Nothing outside the range below should be printed. Output exactly the lines from the line with "format_tomorrow := fun" to the line with "text := lit", both included.

[[ Material shown open ]]

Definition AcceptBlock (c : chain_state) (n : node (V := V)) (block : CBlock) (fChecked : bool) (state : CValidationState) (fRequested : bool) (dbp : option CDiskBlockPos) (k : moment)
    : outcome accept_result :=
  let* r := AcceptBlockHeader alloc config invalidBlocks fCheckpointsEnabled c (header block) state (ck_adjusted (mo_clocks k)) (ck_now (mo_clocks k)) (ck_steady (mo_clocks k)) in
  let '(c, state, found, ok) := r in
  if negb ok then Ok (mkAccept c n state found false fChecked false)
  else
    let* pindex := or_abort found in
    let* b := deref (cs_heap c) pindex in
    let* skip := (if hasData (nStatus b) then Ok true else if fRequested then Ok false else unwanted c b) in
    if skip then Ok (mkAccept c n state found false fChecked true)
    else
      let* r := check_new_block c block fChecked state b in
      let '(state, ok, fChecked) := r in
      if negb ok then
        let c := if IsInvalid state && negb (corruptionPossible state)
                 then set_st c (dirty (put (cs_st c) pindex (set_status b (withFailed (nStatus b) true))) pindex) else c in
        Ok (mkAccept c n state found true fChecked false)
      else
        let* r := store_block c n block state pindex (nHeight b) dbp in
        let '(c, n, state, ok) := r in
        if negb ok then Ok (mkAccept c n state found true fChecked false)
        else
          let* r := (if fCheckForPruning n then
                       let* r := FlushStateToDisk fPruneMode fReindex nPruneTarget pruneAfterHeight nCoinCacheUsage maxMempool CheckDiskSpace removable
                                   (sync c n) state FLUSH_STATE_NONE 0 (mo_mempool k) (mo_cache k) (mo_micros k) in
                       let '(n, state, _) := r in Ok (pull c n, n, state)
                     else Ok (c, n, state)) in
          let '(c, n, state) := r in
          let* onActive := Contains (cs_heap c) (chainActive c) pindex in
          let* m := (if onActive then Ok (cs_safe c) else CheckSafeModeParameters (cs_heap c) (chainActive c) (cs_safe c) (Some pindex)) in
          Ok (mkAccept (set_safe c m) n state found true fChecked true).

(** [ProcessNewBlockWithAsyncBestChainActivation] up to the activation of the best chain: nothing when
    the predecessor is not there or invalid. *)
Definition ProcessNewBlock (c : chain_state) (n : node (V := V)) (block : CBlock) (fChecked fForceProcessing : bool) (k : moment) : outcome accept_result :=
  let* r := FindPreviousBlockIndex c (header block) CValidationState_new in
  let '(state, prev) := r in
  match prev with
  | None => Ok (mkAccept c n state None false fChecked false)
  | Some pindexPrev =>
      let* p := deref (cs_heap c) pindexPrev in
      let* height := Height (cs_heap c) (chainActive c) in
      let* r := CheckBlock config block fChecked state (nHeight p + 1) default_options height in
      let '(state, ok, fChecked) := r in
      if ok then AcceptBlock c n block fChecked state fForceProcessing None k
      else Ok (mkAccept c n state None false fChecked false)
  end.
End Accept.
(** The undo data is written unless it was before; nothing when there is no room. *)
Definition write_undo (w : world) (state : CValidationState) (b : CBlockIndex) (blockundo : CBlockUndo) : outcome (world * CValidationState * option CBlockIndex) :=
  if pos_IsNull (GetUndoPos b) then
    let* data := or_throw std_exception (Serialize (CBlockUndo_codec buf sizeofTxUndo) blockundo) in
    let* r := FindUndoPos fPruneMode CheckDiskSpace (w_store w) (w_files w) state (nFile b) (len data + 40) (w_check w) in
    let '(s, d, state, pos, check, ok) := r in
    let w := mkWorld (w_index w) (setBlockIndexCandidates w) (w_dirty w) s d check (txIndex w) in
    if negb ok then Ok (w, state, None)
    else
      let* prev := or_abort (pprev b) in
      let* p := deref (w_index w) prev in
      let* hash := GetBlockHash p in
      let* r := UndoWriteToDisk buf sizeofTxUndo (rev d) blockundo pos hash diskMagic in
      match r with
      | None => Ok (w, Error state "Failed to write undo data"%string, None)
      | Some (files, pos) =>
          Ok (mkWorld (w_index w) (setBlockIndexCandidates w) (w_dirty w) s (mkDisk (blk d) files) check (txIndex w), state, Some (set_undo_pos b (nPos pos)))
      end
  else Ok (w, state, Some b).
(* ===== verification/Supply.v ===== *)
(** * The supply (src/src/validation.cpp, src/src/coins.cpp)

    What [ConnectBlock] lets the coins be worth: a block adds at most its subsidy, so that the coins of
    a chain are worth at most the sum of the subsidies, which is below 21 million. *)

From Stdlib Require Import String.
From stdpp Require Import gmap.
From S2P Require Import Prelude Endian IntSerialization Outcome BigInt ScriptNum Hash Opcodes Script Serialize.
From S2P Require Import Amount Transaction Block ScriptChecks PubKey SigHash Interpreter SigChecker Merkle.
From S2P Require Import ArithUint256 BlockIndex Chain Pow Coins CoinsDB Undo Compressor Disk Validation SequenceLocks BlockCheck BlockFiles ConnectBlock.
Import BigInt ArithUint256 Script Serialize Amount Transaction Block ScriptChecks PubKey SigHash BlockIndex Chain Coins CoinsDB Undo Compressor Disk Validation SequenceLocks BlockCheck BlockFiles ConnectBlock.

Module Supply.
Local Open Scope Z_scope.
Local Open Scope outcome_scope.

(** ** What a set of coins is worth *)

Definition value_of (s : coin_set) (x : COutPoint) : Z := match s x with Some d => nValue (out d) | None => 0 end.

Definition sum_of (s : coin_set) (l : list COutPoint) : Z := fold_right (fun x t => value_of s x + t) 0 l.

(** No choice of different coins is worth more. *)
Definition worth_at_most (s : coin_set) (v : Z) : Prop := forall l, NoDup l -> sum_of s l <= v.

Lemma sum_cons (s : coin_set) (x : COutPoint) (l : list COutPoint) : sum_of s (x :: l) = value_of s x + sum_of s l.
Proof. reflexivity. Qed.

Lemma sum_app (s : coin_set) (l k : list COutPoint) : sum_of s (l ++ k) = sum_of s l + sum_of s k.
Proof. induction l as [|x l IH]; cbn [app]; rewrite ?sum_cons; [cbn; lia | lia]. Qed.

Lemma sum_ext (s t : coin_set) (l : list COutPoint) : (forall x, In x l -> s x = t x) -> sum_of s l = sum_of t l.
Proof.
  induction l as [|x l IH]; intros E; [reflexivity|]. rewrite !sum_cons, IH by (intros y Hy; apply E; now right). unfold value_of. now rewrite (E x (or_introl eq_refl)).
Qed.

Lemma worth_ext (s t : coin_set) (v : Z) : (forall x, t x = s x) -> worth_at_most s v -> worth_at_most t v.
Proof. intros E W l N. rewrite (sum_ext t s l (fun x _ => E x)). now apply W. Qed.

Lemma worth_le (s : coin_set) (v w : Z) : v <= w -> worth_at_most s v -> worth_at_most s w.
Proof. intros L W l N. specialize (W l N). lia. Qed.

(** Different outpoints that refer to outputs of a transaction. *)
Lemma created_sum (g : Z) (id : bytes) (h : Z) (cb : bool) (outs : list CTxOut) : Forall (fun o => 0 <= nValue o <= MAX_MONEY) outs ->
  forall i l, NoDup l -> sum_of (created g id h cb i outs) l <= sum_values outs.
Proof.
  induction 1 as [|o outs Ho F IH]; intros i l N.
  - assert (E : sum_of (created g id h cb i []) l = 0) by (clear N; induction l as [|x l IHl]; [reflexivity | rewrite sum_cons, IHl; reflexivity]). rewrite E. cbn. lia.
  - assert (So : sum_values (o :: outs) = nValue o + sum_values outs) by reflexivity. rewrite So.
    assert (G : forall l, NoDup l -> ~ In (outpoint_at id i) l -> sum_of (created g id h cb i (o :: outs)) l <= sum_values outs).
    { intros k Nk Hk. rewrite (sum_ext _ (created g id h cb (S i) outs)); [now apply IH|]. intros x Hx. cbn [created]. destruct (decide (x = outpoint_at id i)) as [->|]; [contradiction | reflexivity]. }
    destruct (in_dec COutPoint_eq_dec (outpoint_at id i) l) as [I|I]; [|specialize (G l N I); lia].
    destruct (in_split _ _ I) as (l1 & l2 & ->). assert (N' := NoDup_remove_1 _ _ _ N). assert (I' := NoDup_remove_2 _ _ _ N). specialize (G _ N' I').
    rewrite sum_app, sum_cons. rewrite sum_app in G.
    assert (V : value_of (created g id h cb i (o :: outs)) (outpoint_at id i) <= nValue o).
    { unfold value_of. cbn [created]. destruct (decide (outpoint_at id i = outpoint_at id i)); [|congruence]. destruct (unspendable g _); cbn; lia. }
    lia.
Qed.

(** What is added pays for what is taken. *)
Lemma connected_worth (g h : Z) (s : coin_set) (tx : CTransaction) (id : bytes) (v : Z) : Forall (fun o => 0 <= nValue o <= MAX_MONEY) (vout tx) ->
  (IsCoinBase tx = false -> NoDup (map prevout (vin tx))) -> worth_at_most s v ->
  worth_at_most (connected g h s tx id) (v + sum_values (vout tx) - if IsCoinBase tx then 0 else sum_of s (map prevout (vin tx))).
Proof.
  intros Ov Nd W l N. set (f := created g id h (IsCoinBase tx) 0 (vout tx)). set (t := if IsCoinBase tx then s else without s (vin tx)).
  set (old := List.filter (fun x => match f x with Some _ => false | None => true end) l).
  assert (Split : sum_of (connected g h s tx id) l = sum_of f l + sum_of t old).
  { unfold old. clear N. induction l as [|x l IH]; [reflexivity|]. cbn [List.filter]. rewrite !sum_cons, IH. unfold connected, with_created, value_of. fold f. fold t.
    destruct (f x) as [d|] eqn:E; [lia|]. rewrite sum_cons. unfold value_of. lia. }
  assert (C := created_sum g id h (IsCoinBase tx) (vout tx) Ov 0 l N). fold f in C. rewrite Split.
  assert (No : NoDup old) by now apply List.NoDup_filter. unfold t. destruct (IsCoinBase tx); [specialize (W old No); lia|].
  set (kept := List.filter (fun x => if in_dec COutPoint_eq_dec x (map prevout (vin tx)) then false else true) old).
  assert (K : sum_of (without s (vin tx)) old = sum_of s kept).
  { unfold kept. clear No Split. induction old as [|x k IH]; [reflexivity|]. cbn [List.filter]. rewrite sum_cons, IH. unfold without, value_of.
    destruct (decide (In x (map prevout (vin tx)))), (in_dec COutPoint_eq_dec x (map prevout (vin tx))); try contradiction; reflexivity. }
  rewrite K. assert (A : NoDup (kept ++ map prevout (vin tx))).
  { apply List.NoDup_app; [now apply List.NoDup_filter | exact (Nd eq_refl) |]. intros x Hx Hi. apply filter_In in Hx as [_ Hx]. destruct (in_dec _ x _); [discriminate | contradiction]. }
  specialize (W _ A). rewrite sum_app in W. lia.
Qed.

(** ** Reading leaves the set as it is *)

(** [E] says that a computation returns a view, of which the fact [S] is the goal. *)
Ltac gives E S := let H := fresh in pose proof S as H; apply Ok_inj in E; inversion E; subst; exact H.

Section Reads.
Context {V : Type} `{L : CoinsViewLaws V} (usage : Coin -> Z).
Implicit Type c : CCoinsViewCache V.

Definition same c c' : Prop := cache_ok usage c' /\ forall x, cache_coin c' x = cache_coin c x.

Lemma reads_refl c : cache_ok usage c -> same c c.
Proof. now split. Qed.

[[ Material shown closed ]]
[[ Material shown open ]]

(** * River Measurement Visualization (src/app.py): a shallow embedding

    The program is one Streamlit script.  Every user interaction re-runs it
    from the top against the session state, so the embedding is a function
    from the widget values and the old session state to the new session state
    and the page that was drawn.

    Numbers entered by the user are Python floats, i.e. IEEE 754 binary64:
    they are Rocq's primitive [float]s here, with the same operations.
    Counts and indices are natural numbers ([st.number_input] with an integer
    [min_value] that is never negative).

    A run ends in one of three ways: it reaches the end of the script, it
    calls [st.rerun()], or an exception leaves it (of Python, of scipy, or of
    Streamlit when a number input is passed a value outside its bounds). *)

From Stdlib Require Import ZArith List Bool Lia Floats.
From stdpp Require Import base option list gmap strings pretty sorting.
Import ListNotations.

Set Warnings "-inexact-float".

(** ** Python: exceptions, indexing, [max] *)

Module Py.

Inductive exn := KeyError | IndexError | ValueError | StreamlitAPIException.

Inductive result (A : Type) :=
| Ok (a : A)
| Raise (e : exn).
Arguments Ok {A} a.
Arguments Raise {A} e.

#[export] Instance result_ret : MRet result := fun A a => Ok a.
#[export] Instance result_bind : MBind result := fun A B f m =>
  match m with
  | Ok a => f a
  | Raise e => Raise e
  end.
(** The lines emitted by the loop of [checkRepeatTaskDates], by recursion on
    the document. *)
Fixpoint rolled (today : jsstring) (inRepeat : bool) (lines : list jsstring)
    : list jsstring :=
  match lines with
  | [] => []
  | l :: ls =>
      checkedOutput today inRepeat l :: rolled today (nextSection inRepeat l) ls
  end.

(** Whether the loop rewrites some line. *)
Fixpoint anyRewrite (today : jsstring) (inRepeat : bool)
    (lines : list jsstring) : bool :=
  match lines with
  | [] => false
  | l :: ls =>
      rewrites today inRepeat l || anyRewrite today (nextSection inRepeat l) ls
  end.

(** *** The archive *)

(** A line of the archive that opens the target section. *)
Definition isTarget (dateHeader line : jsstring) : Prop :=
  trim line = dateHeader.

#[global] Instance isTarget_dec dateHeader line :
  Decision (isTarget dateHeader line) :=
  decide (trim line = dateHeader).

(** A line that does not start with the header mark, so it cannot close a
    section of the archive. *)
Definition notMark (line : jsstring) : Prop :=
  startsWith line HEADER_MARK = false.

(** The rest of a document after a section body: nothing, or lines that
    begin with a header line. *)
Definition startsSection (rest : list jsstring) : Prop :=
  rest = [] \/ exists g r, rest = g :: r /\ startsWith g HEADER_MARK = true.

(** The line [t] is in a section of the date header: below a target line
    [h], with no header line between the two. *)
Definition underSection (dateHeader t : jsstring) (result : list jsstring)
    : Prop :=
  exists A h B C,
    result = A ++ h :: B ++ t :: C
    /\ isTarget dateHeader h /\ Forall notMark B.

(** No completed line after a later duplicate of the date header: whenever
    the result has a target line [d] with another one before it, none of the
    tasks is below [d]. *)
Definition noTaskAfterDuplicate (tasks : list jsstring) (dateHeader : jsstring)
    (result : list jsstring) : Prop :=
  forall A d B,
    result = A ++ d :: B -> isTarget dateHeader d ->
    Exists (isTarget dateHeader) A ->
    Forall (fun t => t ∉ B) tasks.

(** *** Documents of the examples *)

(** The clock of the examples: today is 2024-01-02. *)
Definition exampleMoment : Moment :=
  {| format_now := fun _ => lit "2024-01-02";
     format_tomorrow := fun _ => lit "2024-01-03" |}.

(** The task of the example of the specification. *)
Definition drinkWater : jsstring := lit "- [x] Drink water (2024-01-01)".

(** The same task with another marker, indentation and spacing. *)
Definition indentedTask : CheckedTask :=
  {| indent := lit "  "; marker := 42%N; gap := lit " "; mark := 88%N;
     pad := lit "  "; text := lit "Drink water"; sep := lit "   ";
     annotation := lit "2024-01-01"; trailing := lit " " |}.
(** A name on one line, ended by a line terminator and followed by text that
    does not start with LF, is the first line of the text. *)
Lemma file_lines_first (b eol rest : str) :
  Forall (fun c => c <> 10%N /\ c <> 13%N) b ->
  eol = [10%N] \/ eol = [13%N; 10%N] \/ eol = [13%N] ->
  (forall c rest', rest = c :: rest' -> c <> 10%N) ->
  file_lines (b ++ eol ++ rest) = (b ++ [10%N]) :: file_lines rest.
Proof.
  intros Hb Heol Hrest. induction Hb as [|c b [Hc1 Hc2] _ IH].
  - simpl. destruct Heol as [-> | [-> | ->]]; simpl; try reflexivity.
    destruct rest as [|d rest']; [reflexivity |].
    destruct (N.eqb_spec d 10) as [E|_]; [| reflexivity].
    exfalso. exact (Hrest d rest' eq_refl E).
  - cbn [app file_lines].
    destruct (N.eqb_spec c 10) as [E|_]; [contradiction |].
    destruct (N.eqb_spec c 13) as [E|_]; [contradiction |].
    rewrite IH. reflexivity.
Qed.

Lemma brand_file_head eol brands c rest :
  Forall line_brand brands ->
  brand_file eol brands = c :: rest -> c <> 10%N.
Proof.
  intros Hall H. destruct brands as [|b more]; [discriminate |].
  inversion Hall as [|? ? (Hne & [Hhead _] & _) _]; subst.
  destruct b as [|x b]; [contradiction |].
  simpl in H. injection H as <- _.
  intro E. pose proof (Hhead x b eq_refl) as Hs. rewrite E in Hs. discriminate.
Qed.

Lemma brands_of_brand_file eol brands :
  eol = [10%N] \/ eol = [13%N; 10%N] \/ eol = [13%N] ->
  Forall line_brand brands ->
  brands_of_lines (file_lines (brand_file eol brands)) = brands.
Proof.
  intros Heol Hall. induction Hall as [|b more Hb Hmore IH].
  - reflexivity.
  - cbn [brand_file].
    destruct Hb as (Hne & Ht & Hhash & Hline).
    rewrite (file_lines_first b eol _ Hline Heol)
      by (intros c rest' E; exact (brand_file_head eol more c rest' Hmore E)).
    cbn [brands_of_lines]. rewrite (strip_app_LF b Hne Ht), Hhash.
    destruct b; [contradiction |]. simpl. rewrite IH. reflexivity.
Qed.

[[ Material shown closed ]]

▶ Your response
     format_tomorrow := fun _ => lit "2024-01-03" |}.

(** The task of the example of the specification. *)
Definition drinkWater : jsstring := lit "- [x] Drink water (2024-01-01)".

(** The same task with another marker, indentation and spacing. *)
Definition indentedTask : CheckedTask :=
  {| indent := lit "  "; marker := 42%N; gap := lit " "; mark := 88%N;
     pad := lit "  "; text := lit "Drink water"; sep := lit "   ";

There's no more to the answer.